Pendant longtemps, le Japon a exporté ses déchets plastiques en Chine où ils étaient incinérés ou recyclés. Le monde occidental ne s’en est également pas privé. Mais à la fin de l’année dernière, la Chine a soudainement décidé de refuser les déchets japonais et occidentaux. S’en débarrasser via l’exportation n’est plus possible par la Chine depuis plusieurs mois. En conséquence de quoi, les décharges débordent désormais dans un Japon non préparé à cette concentration des propres fruits de son modèle consumériste.
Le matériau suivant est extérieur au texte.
(* ===== verification/Fuzzer.v ===== *)
(** * The fuzzer's processes (fuzzer.c of src/544final/fuzzer_final/Fuzzy_v_0.5)

    The process table with its pid and log files, the signal handlers, the batches
    of calls a worker makes, and the main process: a step relation in which forks,
    deaths of children and the handler of their signal interleave. *)

From stdpp Require Import pretty.
From S2P Require Import Prelude CMem FuzzDesc FuzzSandbox FuzzSpec.

Local Open Scope Z_scope.

(** ** Constants *)

Definition WORKER_NUM : nat := 4.
Definition PPD_SIZE : nat := WORKER_NUM + 2.

Definition PROC_TYPE_DEF : Z := -1.
Definition PROC_TYPE_MAIN : Z := 0.
Definition PROC_TYPE_WD : Z := 1.
Definition PROC_TYPE_WORKER : Z := 2.

(** ** The process table and the files *)

(** [proc_desc]; [flog] is the name of the open log, [None] for NULL. *)
Record proc_desc := mk_pd {
  pd_id : Z;
  flog : option string;
  pd_pid : Z;
  ptype : Z;
  died : bool;
}.

(** The array, the number of entries in use, the pid files and the logs. *)
Record table := mk_table {
  ppd : list proc_desc;
  proc_desc_cnt : nat;
  pid_files : gset string;
  logs : gmap string (list string);
}.

Definition table_init : table :=
  mk_table (replicate PPD_SIZE (mk_pd 0 None 0 0 false)) 0 ∅ ∅.

(** The index of the first entry with the given pid. *)
Definition get_proc_desc (pid : Z) (t : table) : option nat :=
  fst <$> list_find (λ d, pd_pid d = pid) (ppd t).

(** The prefix of a process's files. *)
Definition type_prefix (ty : Z) : string :=
  if decide (ty = PROC_TYPE_MAIN) then "main_"
  else if decide (ty = PROC_TYPE_WD) then "wd_"
  else if decide (ty = PROC_TYPE_WORKER) then "worker_"
  else EmptyString.

Definition pid_file (ty pid : Z) : string := "pid/" +:+ type_prefix ty +:+ pretty pid +:+ ".pid".
Definition log_file (ty pid : Z) : string := "log/" +:+ type_prefix ty +:+ pretty pid +:+ ".log".

Definition pids (t : table) : list Z := map pd_pid (ppd t).

Section processes.
(** Whether [fopen] of a name for writing succeeds. *)
Context (fopen_ok : string → bool).

(** [register_new_process]: [None] when it goes wrong (an entry beyond the array,
    a null entry, [fclose(NULL)]), otherwise the entry it returns. *)
Definition register_new_process (pid ty id replace_died_pid : Z) (t : table) : option (option nat * table) :=
  let slot :=
    if decide (replace_died_pid ≠ 0) then
      match get_proc_desc replace_died_pid t with
      | Some i => Some (Some i, proc_desc_cnt t)
      | None => None
      end
    else if decide (is_Some (get_proc_desc pid t)) then Some (None, proc_desc_cnt t)
    else Some (Some (proc_desc_cnt t), S (proc_desc_cnt t)) in
  match slot with
  | None => None
  | Some (None, _) => Some (None, t)
  | Some (Some i, cnt') =>
      if decide (i < length (ppd t))%nat then
        if fopen_ok (pid_file ty pid) then
          let log := log_file ty pid in
          let fl := if fopen_ok log then Some log else None in
          Some (Some i, mk_table (<[i := mk_pd id fl pid ty false]> (ppd t)) cnt'
                 ({[pid_file ty pid]} ∪ pid_files t)
                 (if fopen_ok log then <[log := []]> (logs t) else logs t))
        else None
      else None
  end.

(** [unregister_process]: the value of [remove], 0 when the file was there. *)
Definition unregister_process (pid ty : Z) (t : table) : Z * table :=
  match get_proc_desc pid t with
  | None => (-1, t)
  | Some i =>
      let f := pid_file ty pid in
      (if decide (f ∈ pid_files t) then 0 else -1,
       mk_table (alter (λ d, mk_pd (pd_id d) (flog d) 0 (ptype d) (died d)) i (ppd t)) (proc_desc_cnt t)
         (pid_files t ∖ {[f]}) (logs t))
  end.

(** [log_]: [None] when the entry has no stream. *)
Definition log_ (pid : Z) (src : string) (t : table) : option (Z * table) :=
  match get_proc_desc pid t with
  | None => Some (-1, t)
  | Some i =>
      match ppd t !! i with
      | Some (mk_pd _ (Some f) _ _ _) =>
          Some (0, mk_table (ppd t) (proc_desc_cnt t) (pid_files t)
                 (alter (λ l, l ++ ["[" +:+ pretty pid +:+ "] " +:+ src]) f (logs t)))
      | _ => None
      end
  end.

(** [get_log_stream]. *)
Definition get_log_stream (pid : Z) (t : table) : option string :=
  i ← get_proc_desc pid t; d ← ppd t !! i; flog d.

(** [close_log]: the log gets two entries; the entry keeps its stream. *)
Definition close_log (pid : Z) (t : table) : option (Z * table) :=
  match get_proc_desc pid t with
  | None => Some (-1, t)
  | Some _ =>
      match log_ pid "Normal process shutdown due to `close_log()` call..." t with
      | Some (_, t1) =>
          match log_ pid (String (Ascii.ascii_of_nat 10) (String (Ascii.ascii_of_nat 10) EmptyString)) t1 with
          | Some (_, t2) => Some (0, t2)
          | None => None
          end
      | None => None
      end
  end.

(** [helper_log_fix_str]: the bytes of [src] up to its terminator, 4000 of them at
    most, with an underscore for those that are not graphic; the result is what is
    stored in [dst] before the terminator. *)
Fixpoint helper_log_fix_loop (n : nat) (src : list Z) : list Z :=
  match n, src with
  | S n', c :: src' =>
      if decide (c = 0) then []
      else (if decide (33 <= c <= 126) then c else 95) :: helper_log_fix_loop n' src'
  | _, _ => []
  end.

Definition helper_log_fix_str (src : list Z) : list Z := helper_log_fix_loop (Z.to_nat MAX_LEN_STR) src ++ [0].

(** The signals [signal_handler] distinguishes. *)
Inductive signal := SIGHUP | SIGTERM | OTHER_SIGNAL.

(** [signal_handler] in process [pid]: whether the process exits, and the table. *)
Definition signal_handler (pid : Z) (sig : signal) (t : table) : option (bool * table) :=
  let shutdown msg :=
    match log_ pid msg t with
    | Some (_, t1) =>
        match close_log pid t1 with
        | Some (_, t2) => Some (snd (unregister_process pid PROC_TYPE_DEF t2))
        | None => None
        end
    | None => None
    end in
  match sig with
  | SIGHUP => match shutdown "hangup signal catched" with Some t' => Some (false, t') | None => None end
  | SIGTERM => match shutdown "terminate signal catched" with Some t' => Some (true, t') | None => None end
  | OTHER_SIGNAL => Some (false, t)
  end.

(** [SIGCHLD_handler] of process [self], given the children [waitpid] has to
    report; what is left of them is the first component. *)
Fixpoint SIGCHLD_handler (self : Z) (zombies : list Z) (t : table) : option (list Z * table) :=
  match zombies with
  | [] => Some ([], t)
  | pid :: zombies' =>
      match get_proc_desc pid t with
      | None => Some (zombies', t)
      | Some i =>
          let t1 := mk_table (alter (λ d, mk_pd (pd_id d) (flog d) (pd_pid d) (ptype d) true) i (ppd t))
                      (proc_desc_cnt t) (pid_files t) (logs t) in
          let id := default 0 (pd_id <$> ppd t !! i) in
          match log_ self ("Worker #" +:+ pretty id +:+ " crashed. Pid=" +:+ pretty pid) t1 with
          | Some (_, t2) => SIGCHLD_handler self zombies' t2
          | None => None
          end
      end
  end.

(** ** [main] *)

(** [main]'s check for another instance: [sscanf(name, "main_%4s.pid", ...) == 1]
    holds when [main_] is followed, after blanks, by a character. *)
Definition blank (c : Ascii.ascii) : bool :=
  let n := Ascii.nat_of_ascii c in bool_decide (n = 32%nat ∨ (9 <= n <= 13)%nat).

Fixpoint has_word (s : string) : bool :=
  match s with
  | EmptyString => false
  | String c s' => if blank c then has_word s' else true
  end.

Fixpoint strip_prefix (p s : string) : option string :=
  match p, s with
  | EmptyString, _ => Some s
  | String a p', String b s' => if decide (a = b) then strip_prefix p' s' else None
  | _, EmptyString => None
  end.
Nous avions déjà consacré un long article au culte du plastique au Japon. L’omniprésence du suremballage pour le moindre produit de consommation conduit fatalement à une quantité faramineuse de déchets plastiques dont il faut bien se débarrasser. Le Japon a bien mis en place depuis 1997 un système de tri sélectif mais ce dernier ne permet de recycler qu’un cinquième de ses déchets plastiques alors que la consommation annuelle de plastique dans l’Archipel monte à 9,64 millions de tonnes, en augmentation. Les déchets non traités au Japon étaient exportés à l’étranger dont plus de la moitié vers la Chine (72% en 2017), le reste vers des pays du Sud-Est asiatique. Le Japon est le second producteur mondial de déchets plastiques par habitant après les États-Unis mais alors que de plus en plus de pays ont pris conscience du drame écologique et se mobilisent pour réduire leur production et consommation de plastique, le pays du Soleil Levant reste à la traîne.
Overdose de plastique au rayon fruits & légumes du supermarché.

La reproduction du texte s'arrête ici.